Para o STJ, cada mês de DCTF zerada é uma infração autônoma, e não um crime único no ano
A Quinta Turma afastou a leitura de que a sonegação de imposto de renda tem configuração anual. Em tributo declarado mensalmente, cada período de apuração corresponde a uma infração penal autônoma, e cabe continuidade delitiva.

A pergunta parece contábil e é de direito penal: quando o tributo se declara todo mês, o ano inteiro é um crime só ou são doze?
Nas palavras do tribunal: "No caso de tributos declarados mensalmente, cada período de apuração corresponde a uma infração penal autônoma, sendo possível o reconhecimento da continuidade delitiva." E ainda: "A entrega reiterada de DCTFs e DARFs zeradas por doze meses consecutivos, por pessoa jurídica em atividade regular, evidencia pluralidade de condutas autônomas ligadas a obrigações periódicas, configurando continuidade delitiva." REsp 2.204.207-PE, Rel. Ministra Maria Marluce Caldas, Quinta Turma, por unanimidade, julgado em 6 de maio de 2026, DJEN de 11 de maio de 2026.
O caso
A ré foi condenada pelo crime do art. 1º, I, da Lei n. 8.137/1990, por nove vezes, em continuidade delitiva, à pena de 3 anos e 4 meses de reclusão em regime inicial aberto, mais multa de 12 salários mínimos, substituída a privativa de liberdade por duas restritivas de direitos.

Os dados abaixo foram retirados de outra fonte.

Lemma map_seq_ok L root lo m P A x : symbol_ktop L + 8 <= lo -> pt_inv m root lo (ktop L m) P A -> good_mapping x -> ktop L m + 2 * 4096 <= 2 ^ 56 ->
  let m' := map L m root x.1.1 x.1.2 x.2 in
  tables_only L lo 2 m m' /\ exists P', pt_inv m' root lo (ktop L m') P' (install A [x]).
Proof. destruct x as [[k p] f]. intros Hs H Hx Hr. apply (map_ok L root lo Hs m P A k p f H); [by apply (leaf_pte_ok k)|done]. Qed.

(** ** The loops of [__riscv_map_kaddr] *)

Fixpoint range_maps (n : nat) (paddr offset flags : Z) : list mapping :=
  match n with
  | O => []
  | S n => (u64 (paddr + offset), paddr, flags) :: range_maps n (paddr + 4096) offset flags
  end.

Fixpoint init_maps (n : nat) (paddr offset flags : Z) : list mapping :=
  match n with
  | O => []
  | S n => (paddr, paddr, flags) :: (u64 (paddr + offset), paddr, flags) :: init_maps n (paddr + 4096) offset flags
  end.

Lemma install_app A l l' : install A (l ++ l') = install (install A l) l'.
Proof. apply foldl_app. Qed.

Definition good_flags (f : Z) : Prop :=
  0 <= f < 256 /\ c_true (f .& PTE_V) = true /\ c_true (f .& (PTE_R .| PTE_W .| PTE_X)) = true.

(** What a loop of [n] turns over [start, stop) does: it ends, and installs [l]. *)
Definition installs (L : layout) (root lo k : Z) (A : gmap (list Z) Z) (l : list mapping) (m : memory) (out : option memory) : Prop :=
  exists m', out = Some m' /\ tables_only L lo k m m' /\ exists P, pt_inv m' root lo (ktop L m') P (install A l).

(** The loop over [start, stop) has [n] turns. *)
Definition turns (n : nat) (start stop : Z) : Prop :=
  (n = 0%nat \/ start + 4096 * (Z.of_nat n - 1) < stop) /\ stop <= start + 4096 * Z.of_nat n.

Lemma map_range_ok L root lo n m P A paddr stop offset flags : symbol_ktop L + 8 <= lo ->
  pt_inv m root lo (ktop L m) P A -> good_flags flags -> 0 <= paddr -> turns n paddr stop ->
  stop <= 2 ^ 40 -> ktop L m + 2 * 4096 * Z.of_nat n <= 2 ^ 56 ->
  installs L root lo (2 * Z.of_nat n) A (range_maps n paddr offset flags) m (map_range L (S n) m root paddr stop offset flags).
Proof.
  intros Hsym H Hf. revert m P A paddr H. induction n as [|n IH]; intros m P A paddr H Hp [Hn Hc] Hs Hroom; [|remember (S n) as f eqn:Ef]; cbn [map_range range_maps].
  { rewrite (proj2 (Z.ltb_ge paddr stop)) by lia. exists m. split; [done|]. split; [apply tables_only_refl|]. by exists P. }
  subst f. rewrite (proj2 (Z.ltb_lt paddr stop)) by lia. cbv zeta. set (x := (u64 (paddr + offset), paddr, flags) : mapping).
  destruct (map_seq_ok L root lo m P A x Hsym H) as (Ht & P1 & H1); [split; [by apply uw_nonneg|split; [pow2; lia|done]]|lia|].
  unfold PGSIZE. rewrite (uw_small 64 (paddr + 4096)) by (pow2; lia). cbn [x fst snd] in Ht, H1.
  destruct (IH _ P1 _ (paddr + 4096) H1) as (m2 & -> & Ht' & P2 & H2); [lia|split; lia|lia|destruct Ht as (? & _); lia|].
  exists m2. split; [done|]. split; [eapply tables_only_weaken; [by eapply tables_only_trans|lia]|]. exists P2.
  cbn [range_maps]. fold x. change (x :: ?l) with ([x] ++ l). by rewrite install_app.
Qed.

Lemma map_init_ok L root lo n m P A paddr stop offset flags : symbol_ktop L + 8 <= lo ->
  pt_inv m root lo (ktop L m) P A -> good_flags flags -> 0 <= paddr -> turns n paddr stop ->
  stop <= 2 ^ 40 -> ktop L m + 4 * 4096 * Z.of_nat n <= 2 ^ 56 ->
  installs L root lo (4 * Z.of_nat n) A (init_maps n paddr offset flags) m (map_init L (S n) m root paddr stop offset flags).
Proof.
  intros Hsym H Hf. revert m P A paddr H. induction n as [|n IH]; intros m P A paddr H Hp [Hn Hc] Hs Hroom; [|remember (S n) as f eqn:Ef]; cbn [map_init init_maps].
  { rewrite (proj2 (Z.ltb_ge paddr stop)) by lia. exists m. split; [done|]. split; [apply tables_only_refl|]. by exists P. }
  subst f. rewrite (proj2 (Z.ltb_lt paddr stop)) by lia. cbv zeta.
  set (x := (paddr, paddr, flags) : mapping). set (y := (u64 (paddr + offset), paddr, flags) : mapping).
  destruct (map_seq_ok L root lo m P A x Hsym H) as (Ht & P1 & H1); [split; [done|split; [pow2; lia|done]]|lia|]. cbn [x fst snd] in Ht, H1.
  destruct (map_seq_ok L root lo _ P1 _ y Hsym H1) as (Ht' & P2 & H2);
    [split; [by apply uw_nonneg|split; [pow2; lia|done]]|destruct Ht as (? & _); lia|]. cbn [y fst snd] in Ht', H2.
  pose proof (tables_only_trans _ _ _ _ _ _ _ Ht Ht') as Htt.
  unfold PGSIZE. rewrite (uw_small 64 (paddr + 4096)) by (pow2; lia).
  destruct (IH _ P2 _ (paddr + 4096) H2) as (m3 & -> & Ht3 & P3 & H3); [lia|split; lia|lia|destruct Htt as (? & _); lia|].
  exists m3. split; [done|]. split; [eapply tables_only_weaken; [by eapply tables_only_trans|lia]|]. exists P3.
  cbn [init_maps]. fold x y. change (x :: y :: ?l) with ([x] ++ [y] ++ l). by rewrite !install_app.
Qed.

Lemma pages_bounds start stop : 0 <= start -> stop <= 2 ^ 40 ->
  (pages start stop = 0%nat \/ start + 4096 * (Z.of_nat (pages start stop) - 1) < stop) /\ Z.of_nat (pages start stop) <= 2 ^ 28
  /\ stop <= start + 4096 * Z.of_nat (pages start stop).
Proof.
  intros. unfold pages, PGSIZE. pose proof (Z.div_mod (stop - start + 4096 - 1) 4096 ltac:(lia)) as Hd.
  pose proof (Z.mod_pos_bound (stop - start + 4096 - 1) 4096 ltac:(lia)). change (2 ^ 40) with (4096 * 2 ^ 28) in *.
  change (2 ^ 28) with 268435456 in *. set (q := (stop - start + 4096 - 1) / 4096) in *.
  destruct (decide (0 <= q)); [rewrite Z2Nat.id by done|assert (Z.to_nat q = 0%nat) as -> by lia]; lia.
Qed.

(** The empty table. *)
Lemma new_root m root : 0 <= root -> root mod 4096 = 0 -> root + 4096 <= 2 ^ 56 ->
  pt_inv (zero_page 512 m root) root root (root + 4096) {[ [] := root ]} ∅.
Proof.
  intros H0 Ha Hr. split.
  - apply lookup_singleton_eq.
  - intros a p [<- <-]%lookup_singleton_Some. cbn. lia.
  - intros a b p [<- _]%lookup_singleton_Some [<- _]%lookup_singleton_Some. done.
  - intros a i [p [Hp _]%lookup_singleton_Some]. by destruct a.
  - intros a i [p Hp]. by rewrite lookup_empty in Hp.
  - intros a p Hp. by rewrite lookup_empty in Hp.
  - intros a p i [<- <-]%lookup_singleton_Some Hi. rewrite zero_page_ld by lia. unfold want. cbn.
    rewrite lookup_singleton_ne; done.
  - split; [lia|]. split; [|lia]. rewrite <- Zplus_mod_idemp_l, Ha. done.
Qed.

(** ** [__riscv_map_kaddr] *)

(** Rounding to pages with a 32-bit mask. *)
Definition round32 (x : Z) : Z := u64 (x + PGSIZE - 1) .& PGMASK.

Lemma round32_eq x : round32 x = (x + 4095) mod 2 ^ 32 / 4096 * 4096.
Proof.
  unfold round32, PGSIZE, PGMASK. replace (x + 4096 - 1) with (x + 4095) by lia. set (y := u64 (x + 4095)).
  rewrite uw_land, (Z.land_comm (Z.lnot _)), Z.land_assoc, <- uw_land by lia.
  change (4096 - 1) with (Z.ones 12). unfold PGSIZE. change (4096 - 1) with (Z.ones 12).
  rewrite <- Z.ldiff_land, Z.ldiff_ones_r, shiftl_pow2, shiftr_pow2 by lia. unfold y, uw. do 2 f_equal.
  change (2 ^ 64) with (2 ^ 32 * 2 ^ 32). rewrite Z.rem_mul_r, Z.mul_comm, Z_mod_plus_full, Z.mod_mod by lia. done.
Qed.

Definition kernel_maps (L : layout) (offset memory_top : Z) : list mapping :=
  init_maps (pages (init_start L) (init_end L)) (init_start L) offset RWX
  ++ range_maps (pages (text_start L) (text_end L)) (text_start L) offset RX
  ++ range_maps (pages (text_end L) (round32 memory_top)) (text_end L) offset RW.

Record good_layout (L : layout) : Prop := {
  gl_init : 0 <= init_start L <= init_end L;
  gl_text : init_end L <= text_start L <= text_end L;
  gl_end : text_end L <= 2 ^ 32;
  gl_align : init_start L mod 4096 = 0 /\ text_start L mod 4096 = 0
}.

Lemma round32_bounds x : 0 <= round32 x <= 2 ^ 32 /\ round32 x mod 4096 = 0.
Proof.
  rewrite round32_eq. split; [|apply Z.mod_mul; lia].
  pose proof (Z.mod_pos_bound (x + 4095) (2 ^ 32) ltac:(lia)). set (y := (x + 4095) mod 2 ^ 32) in *.
  pose proof (Z.div_mod y 4096 ltac:(lia)). pose proof (Z.mod_pos_bound y 4096 ltac:(lia)). pose proof (Z.div_pos y 4096). lia.
Qed.

(** Mappings of the three loops are in range. *)
Lemma range_maps_good n paddr offset flags stop : good_flags flags -> 0 <= paddr ->
  (n = 0%nat \/ paddr + 4096 * (Z.of_nat n - 1) < stop) -> stop <= 2 ^ 40 -> Forall good_mapping (range_maps n paddr offset flags).
Proof.
  intros Hf. revert paddr. induction n as [|n IH]; intros paddr Hp Hn Hs; cbn [range_maps]; [constructor|].
  constructor; [split; [by apply uw_nonneg|split; [pow2; lia|done]]|]. apply IH; lia.
Qed.

Lemma init_maps_good n paddr offset flags stop : good_flags flags -> 0 <= paddr ->
  (n = 0%nat \/ paddr + 4096 * (Z.of_nat n - 1) < stop) -> stop <= 2 ^ 40 -> Forall good_mapping (init_maps n paddr offset flags).
Proof.
  intros Hf. revert paddr. induction n as [|n IH]; intros paddr Hp Hn Hs; cbn [init_maps]; [constructor|].
  constructor; [split; [done|split; [pow2; lia|done]]|].
  constructor; [split; [by apply uw_nonneg|split; [pow2; lia|done]]|]. apply IH; lia.
Qed.

Lemma flags_good : good_flags RWX /\ good_flags RX /\ good_flags RW.
Proof. repeat split; vm_compute; congruence. Qed.

Lemma kernel_maps_good L offset top : good_layout L -> Forall good_mapping (kernel_maps L offset top).
Proof.
  intros HL. pose proof (gl_init _ HL). pose proof (gl_text _ HL). pose proof (gl_end _ HL). pose proof (round32_bounds top) as [? _].
  destruct flags_good as (? & ? & ?). unfold kernel_maps. rewrite !Forall_app.
  split; [apply (init_maps_good _ _ _ _ (init_end L))|split; [apply (range_maps_good _ _ _ _ (text_end L))|apply (range_maps_good _ _ _ _ (round32 top))]];
    (done || lia || (apply pages_bounds; lia)).
Qed.

Lemma pages_small start stop : 0 <= start -> stop <= 2 ^ 32 ->
  turns (pages start stop) start stop /\ 4096 * Z.of_nat (pages start stop) <= 2 ^ 32 + 4096.
Proof. intros. destruct (pages_bounds start stop) as (Hn & _ & Hc); [lia..|]. split; [done|]. lia. Qed.

(** The three loops from an empty table. *)
Lemma loops_ok L m root offset top : good_layout L -> root <= 2 ^ 32 -> symbol_ktop L + 8 <= root ->
  pt_inv m root root (ktop L m) {[ [] := root ]} ∅ -> ktop L m = root + 4096 ->
  installs L root root (2 ^ 24) ∅ (kernel_maps L offset top) m
    (m ← map_init L (S (pages (init_start L) (init_end L))) m root (init_start L) (init_end L) offset RWX;
     m ← map_range L (S (pages (text_start L) (text_end L))) m root (text_start L) (text_end L) offset RX;
     map_range L (S (pages (text_end L) (round32 top))) m root (text_end L) (round32 top) offset RW).
Proof.
  intros HL Hroot Hsym H0 Hk. pose proof (gl_init _ HL) as Hl1. pose proof (gl_text _ HL) as Hl2. pose proof (gl_end _ HL) as Hl3.
  pose proof (round32_bounds top) as [Hr32 _]. destruct flags_good as (Hf1 & Hf2 & Hf3).
  destruct (pages_small (init_start L) (init_end L)) as (Hn1 & Hm1); [lia..|].
  destruct (pages_small (text_start L) (text_end L)) as (Hn2 & Hm2); [lia..|].
  destruct (pages_small (text_end L) (round32 top)) as (Hn3 & Hm3); [lia..|].
  destruct (map_init_ok L root root _ m _ _ (init_start L) (init_end L) offset RWX Hsym H0 Hf1 ltac:(lia) Hn1) as (m1 & -> & T1 & P1 & H1); [lia|lia|].
  pose proof T1 as (K1 & _). cbn [mbind option_bind].
  destruct (map_range_ok L root root _ m1 _ _ (text_start L) (text_end L) offset RX Hsym H1 Hf2 ltac:(lia) Hn2) as (m2 & -> & T2 & P2 & H2); [lia|lia|].
  pose proof T2 as (K2 & _). cbn [mbind option_bind].
  destruct (map_range_ok L root root _ m2 _ _ (text_end L) (round32 top) offset RW Hsym H2 Hf3 ltac:(lia) Hn3) as (m3 & -> & T3 & P3 & H3); [lia|lia|].
  exists m3. split; [done|]. split; [|exists P3; unfold kernel_maps; by rewrite !install_app].
  eapply tables_only_weaken; [exact (tables_only_trans _ _ _ _ _ _ _ (tables_only_trans _ _ _ _ _ _ _ T1 T2) T3)|]. pow2. lia.
Qed.

(** The variables of the boot code: words below the end of the kernel that do not
    overlap. *)
Record good_symbols (L : layout) : Prop := {
  gs_low : symbol_ktop L + 8 <= kernel_end L /\ symbol_kpgtable_root L + 8 <= kernel_end L
    /\ symbol_kaddr_offset L + 8 <= kernel_end L /\ symbol_copied_fdt L + 8 <= kernel_end L;
  gs_ktop : off_words (symbol_ktop L) (symbol_kpgtable_root L) /\ off_words (symbol_ktop L) (symbol_kaddr_offset L)
    /\ off_words (symbol_ktop L) (symbol_copied_fdt L);
  gs_rest : off_words (symbol_kpgtable_root L) (symbol_kaddr_offset L) /\ off_words (symbol_kpgtable_root L) (symbol_copied_fdt L)
    /\ off_words (symbol_kaddr_offset L) (symbol_copied_fdt L)
}.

A conduta descrita na nota: entrega de declarações de débitos e créditos tributários federais zeradas por doze meses consecutivos, por pessoa jurídica em atividade regular.
O que o tribunal de origem tinha dito
Que o delito de sonegação de imposto de renda possui configuração anual, e que as informações inverídicas foram prestadas em um único ano-calendário, 2015. Daí crime único, e por consequência a continuidade delitiva afastada.
Por que o STJ discordou
Segundo a nota, a decisão de origem, ao afastar a continuidade delitiva, desconsiderou a autonomia das condutas realizadas mensalmente e a similitude de condições de lugar, tempo e modo de execução dos ilícitos.
O raciocínio parte do art. 71 do Código Penal, que a nota recorda: há continuidade quando o agente, mediante mais de uma ação ou omissão, pratica dois ou mais crimes da mesma espécie, observadas as condições de tempo, lugar e maneira de execução.
Se cada período de apuração é uma infração autônoma, a pluralidade existe, e o que estava em jogo deixa de ser a existência de um crime só e passa a ser o regime de concurso aplicável.
Onde isso se encaixa no acervo
Este é terreno raro. No corpus de 233.140 decisões do STJ que lemos, apenas 295 tratam de crimes tributários e 639 discutem continuidade delitiva. Juntas, as duas matérias não chegam a 0,4% do que a corte decide em matéria criminal.
Raro não quer dizer pequeno: cada uma dessas decisões costuma envolver pena de vários anos e um número de infrações que multiplica a fração de aumento.
O tribunal de origem contou anos. O STJ contou períodos de apuração.